→ Task objective: Set down, exactly and in full, the line holding "assert (((zlength ((plo, c)" and all the lines after it until the listing ends, and nothing else.

→ The data:
Segment Open

Lemma redirect_run root anc : forall par n lo hi es1 es2 ns1 ns2 s nd kp lo' ikey,
  above (heap s) root anc par n lo hi es1 es2 ns1 ns2 -> 0 < lo -> lo <= lo' < hi -> lo <= ikey < hi ->
  NoDup (ns1 ++ ns2) -> n ∉ ns1 ++ ns2 -> 0 ∉ ns1 ++ ns2 -> n <> 0 ->
  heap s !! n = Some nd -> Nodeversion.locked NV (node_version nd) = true -> node_parent nd = par ->
  exists g, above g root anc par n lo' hi es1 es2 ns1 ns2 /\ same_leaves (heap s) g (ns1 ++ ns2) /\
    (forall a, a ∉ ns1 ++ ns2 -> g !! a = if decide (a = n /\ 0 <= kp) then Some (unlocked nd) else heap s !! a) /\
    forall fuel, (length anc < fuel)%nat -> redirect_loop fuel n ikey lo' kp s = Some (tt, with_heap s g).
Proof.
  induction anc as [|p anc IH]; intros par n lo hi es1 es2 ns1 ns2 s nd kp lo' ikey Ha Hlo Hlo' Hik Hnd Hnn H0 Hn0 Hn Hl Hpar.
  { inversion Ha; subst. lia. }
  revert Hpar.
  inversion Ha as [|? d pp ? plo phi es1' es2' ns1' ns2' i K1 ? ? K2 el er nl nr Ha' Hi Hok HK _ Hk HL HR]; subst. clear Ha. rename par into p. intros Hpar.
  assert (shape i) as Hsh by (destruct Hok; by split).
  pose proof (hole_sorted _ _ _ _ _ _ _ _ _ _ _ _ HK Hn0 Hk HL HR) as Hs.
  destruct (kids_count _ _ _ _ _ _ _ _ ikey Hok Hs HK Hik) as [Hkp Hle].
  destruct (kids_child _ _ _ _ _ _ Hsh HK) as [Hc _].
  destruct (key_written i K1 lo' pp Hok Hle) as (k' & Hk' & Hlk').
  destruct (NoDup_place _ _ _ _ _ Hnd) as (Hnd' & Hpn & Hpl & Hpr & Hdis & _).
  assert (p <> 0 /\ n <> p /\ n ∉ ns1' ++ ns2' /\ 0 ∉ ns1' ++ ns2') as (Hp0 & Hnp & Hnn' & H0').
  { rewrite !not_elem_of_app, !not_elem_of_cons in *. naive_solver. }
  pose proof (fun fuel => redirect_round s n p pp ikey lo' kp _ nd i k' Hn Hl Hpar Hp0 Hnp Hi Hok Hkp Hc Hk' fuel) as Hrun.
  set (g1 := round_heap s n p kp nd i k') in *.
  assert (forall a, a <> p -> g1 !! a = if decide (a = n /\ 0 <= kp) then Some (unlocked nd) else heap s !! a) as Hg1.
  { intros a Hap. unfold g1, round_heap. rewrite lookup_insert_ne by done.
    destruct (Z.leb_spec 0 kp); [|by rewrite decide_False by lia]. destruct (decide (a = n)) as [->|Hne].
    - by rewrite lookup_insert_eq, decide_True.
    - by rewrite lookup_insert_ne, decide_False by (done || tauto). }
  assert (above g1 root anc pp p plo phi es1' es2' ns1' ns2') as Ha1.
  { eapply above_frame; [|exact Ha']. intros a Ha. rewrite Hg1 by (by intros ->). rewrite decide_False; [done|]. by intros [-> _]. }
  pose proof (above_range _ _ _ _ _ _ _ _ _ _ _ Ha') as [[Hplo Hphi] _].
  pose proof (siblings_next_key _ _ _ _ _ HR) as Hnk.
  assert (internode_ok pp (Internode.set_ikey0 i k')) as Hok' by (by apply internode_ok_keyed).
  assert ((K1 = [] /\ plo = lo \/ K1 = [(plo, 0)]) \/ exists c K, K1 = (plo, c) :: K /\ (c <> 0 \/ K <> [])) as [Hup|(c & K & -> & HcK)].
  { destruct K1 as [|[x c] K1]; injection HK as -> HK; [by left; left|].
    destruct (decide (c = 0 /\ K1 = [])) as [[-> ->]|Hne]; [by left; right|right].
    exists c, K1. split; [done|]. destruct (decide (c = 0)); [right; naive_solver|by left]. }
  - (* the bound of the parent is raised, too *)
    assert (plo = lo) as ->.
    { destruct Hup as [[_ ?]| ->]; [done|]. destruct HL as (? & ? & ? & ? & _ & _ & [(_ & ? & _)|(? & _)] & _); done. }
    set (li := NInternode (Internode.set_ikey0 (Internode.set_version i (lockv (iversion i))) k')) in *.
    assert (g1 !! p = Some li) as Hgp by apply lookup_insert_eq.
    destruct (IH pp p lo phi es1' es2' ns1' ns2' (with_heap s g1) li (zlength K1) lo' ikey) as (g & Ha2 & Hsl & Ho & Hloop);
      [done..|lia|lia|done|done|done|done|done| |by apply Hok|].
    { cbn. by destruct (lock_busy _ (io_quiet _ _ Hok)) as ((_ & ? & _) & _). }
    cbn [heap with_heap] in Hsl, Ho.
    assert (g !! p = Some (NInternode (Internode.set_ikey0 i k'))) as Hgp2.
    { rewrite Ho by done. rewrite decide_True by (split; [done|apply zlength_nonneg]). f_equal. apply unlocked_keyed, Hok. }
    assert (forall a, a ∉ ns1' ++ ns2' -> a <> p -> g !! a = if decide (a = n /\ 0 <= kp) then Some (unlocked nd) else heap s !! a) as Hg.
    { intros a Hin Hap. rewrite Ho by done. rewrite decide_False by tauto. by apply Hg1. }
    exists g. split_and!.
    + assert (forall a, a ∈ nl \/ a ∈ nr -> g !! a = heap s !! a) as Hagr.
      { intros a Hin. rewrite Hg; [rewrite decide_False; [done|]|by apply Hdis|].
        - intros [-> _]. rewrite !not_elem_of_app, !not_elem_of_cons in Hnn. tauto.
        - intros ->. tauto. }
      apply (above_child _ _ _ d pp _ lo' phi _ _ _ _ (Internode.set_ikey0 i k') (match K1 with [] => [] | _ => [(lo', 0)] end) lo' n K2); try done.
      * destruct Hup as [[-> _]| ->].
        -- cbn in Hk'. rewrite Hk'. apply (kids_bound lo _ _ lo). etrans; [|exact HK]. by destruct i.
        -- by apply (kids_bound lo _ _ lo), (kids_set_key lo i k' [(lo, 0)] lo n K2 lo' Hsh HK).
      * lia.
      * destruct Hup as [[-> _]| ->]; [done|]. destruct HL as (e1 & e2 & n1 & n2 & -> & -> & [(_ & _ & -> & -> & _)|(? & _)] & [-> ->]); [|done].
        exists [], [], [], []. split_and!; try done. left. split_and!; done || lia.
      * eapply siblings_rep_mono; [|exact HR]. intros ????? Hs'. apply node_rep_frame. intros a Hin. apply Hagr. right. by apply Hs'.
    + intros a. intros Hin. destruct (decide (a = p)) as [->|Hap]; [right; by eexists _, _|].
      destruct (decide (a ∈ ns1' ++ ns2')) as [Hin'|Hin'].
      * pose proof (Hsl a Hin') as Hsa. rewrite (Hg1 a Hap), decide_False in Hsa by (by intros [-> _]). exact Hsa.
      * left. rewrite Hg by done. rewrite decide_False; [done|]. by intros [-> _].
    + intros a Hin. apply Hg; [|]; rewrite !not_elem_of_app, !not_elem_of_cons in *; tauto.
    + intros [|[|fuel]] Hf; [cbn in Hf; lia..|]. rewrite Hrun.
      assert (((zlength K1 =? 0) || ((zlength K1 =? 1) && (rd (child_ i) 0 =? 0))) = true) as ->.
      { destruct Hup as [[-> _]| ->]; [done|]. injection HK as -> _. done. }
      apply Hloop. cbn in Hf. lia.
  - (* the key of the parent is *)
    assert (g1 !! p = Some (NInternode (Internode.set_ikey0 (Internode.set_version i (lockv (iversion i))) k'))) as Hgp by apply lookup_insert_eq.
    set (g := <[p := NInternode (Internode.set_ikey0 i k')]> g1).
    assert (forall a, a <> p -> g !! a = if decide (a = n /\ 0 <= kp) then Some (unlocked nd) else heap s !! a) as Hg.
    { intros a Hap. unfold g. by rewrite lookup_insert_ne, Hg1. }
    assert (forall a, a <> p -> a <> n -> g !! a = heap s !! a) as Hg'.
    { intros a Hap Han. rewrite Hg by done. rewrite decide_False by tauto. done. }
    rewrite !not_elem_of_app, !not_elem_of_cons in Hnn.
    exists g. split_and!.
    + assert (forall a, a ∈ nl \/ a ∈ nr -> g !! a = heap s !! a) as Hagr.
      { intros a Hin. apply Hg'; intros ->; tauto. }
      apply (above_child _ _ _ d pp _ plo phi _ _ _ _ (Internode.set_ikey0 i k') ((plo, c) :: K) lo' n K2); try done.
      * eapply above_frame; [|exact Ha']. intros a Hin. apply Hg'; by intros ->.
      * apply lookup_insert_eq.
      * rewrite zlength_cons in Hk'. pose proof (zlength_nonneg K). destruct (Z.ltb_spec 0 (zlength K + 1)) in Hk'; [|lia].
        apply (kids_set_key _ _ _ _ lo); [done..|]. by rewrite zlength_cons.
      * lia.
      * apply (left_rep_widen _ (fun c lo hi hi' es ns => node_rep_widen d g p c lo hi hi' es ns) _ _ _ lo); [|lia|done].
        eapply left_rep_mono; [|exact HL]. intros ????? Hs'. apply node_rep_frame. intros a Hin. apply Hagr. left. by apply Hs'.
      * eapply siblings_rep_mono; [|exact HR]. intros ????? Hs'. apply node_rep_frame. intros a Hin. apply Hagr. right. by apply Hs'.
    + intros a Hin. destruct (decide (a = p)) as [->|Hap].
      * right. eexists _, _. split; [done|]. apply lookup_insert_eq.
      * left. apply Hg'; [done|]. intros ->. rewrite !elem_of_app, !elem_of_cons in Hin. tauto.
    + intros a Hin. apply Hg. rewrite !not_elem_of_app, !not_elem_of_cons in Hin. tauto.
    + intros [|[|fuel]] Hf; [cbn in Hf; lia..|]. rewrite Hrun.
      assert (((zlength ((plo, c) :: K) =? 0) || ((zlength ((plo, c) :: K) =? 1) && (rd (child_ i) 0 =? 0))) = false) as ->.
      { injection HK as Hc0 _. rewrite Hc0, zlength_cons. pose proof (zlength_nonneg K).
        destruct (Z.eqb_spec (zlength K + 1) 0); [lia|]. cbn [orb]. apply andb_false_iff. rewrite !Z.eqb_neq.
        destruct HcK as [?|HcK]; [by right|left]. destruct K; [done|]. rewrite zlength_cons in *. pose proof (zlength_nonneg K). lia. }
      rewrite (unlock_held (with_heap s g1) _ _ Hgp) by (cbn; by destruct (lock_busy _ (io_quiet _ _ Hok)) as ((_ & ? & _) & _)).
      unfold with_heap, g. cbn [heap]. do 3 f_equal. f_equal. apply unlocked_keyed, Hok.
Qed.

Segment Closed

→ Result of this exercise:
      assert (((zlength ((plo, c) :: K) =? 0) || ((zlength ((plo, c) :: K) =? 1) && (rd (child_ i) 0 =? 0))) = false) as ->.
      { injection HK as Hc0 _. rewrite Hc0, zlength_cons. pose proof (zlength_nonneg K).
        destruct (Z.eqb_spec (zlength K + 1) 0); [lia|]. cbn [orb]. apply andb_false_iff. rewrite !Z.eqb_neq.
        destruct HcK as [?|HcK]; [by right|left]. destruct K; [done|]. rewrite zlength_cons in *. pose proof (zlength_nonneg K). lia. }
      rewrite (unlock_held (with_heap s g1) _ _ Hgp) by (cbn; by destruct (lock_busy _ (io_quiet _ _ Hok)) as ((_ & ? & _) & _)).
      unfold with_heap, g. cbn [heap]. do 3 f_equal. f_equal. apply unlocked_keyed, Hok.
Qed.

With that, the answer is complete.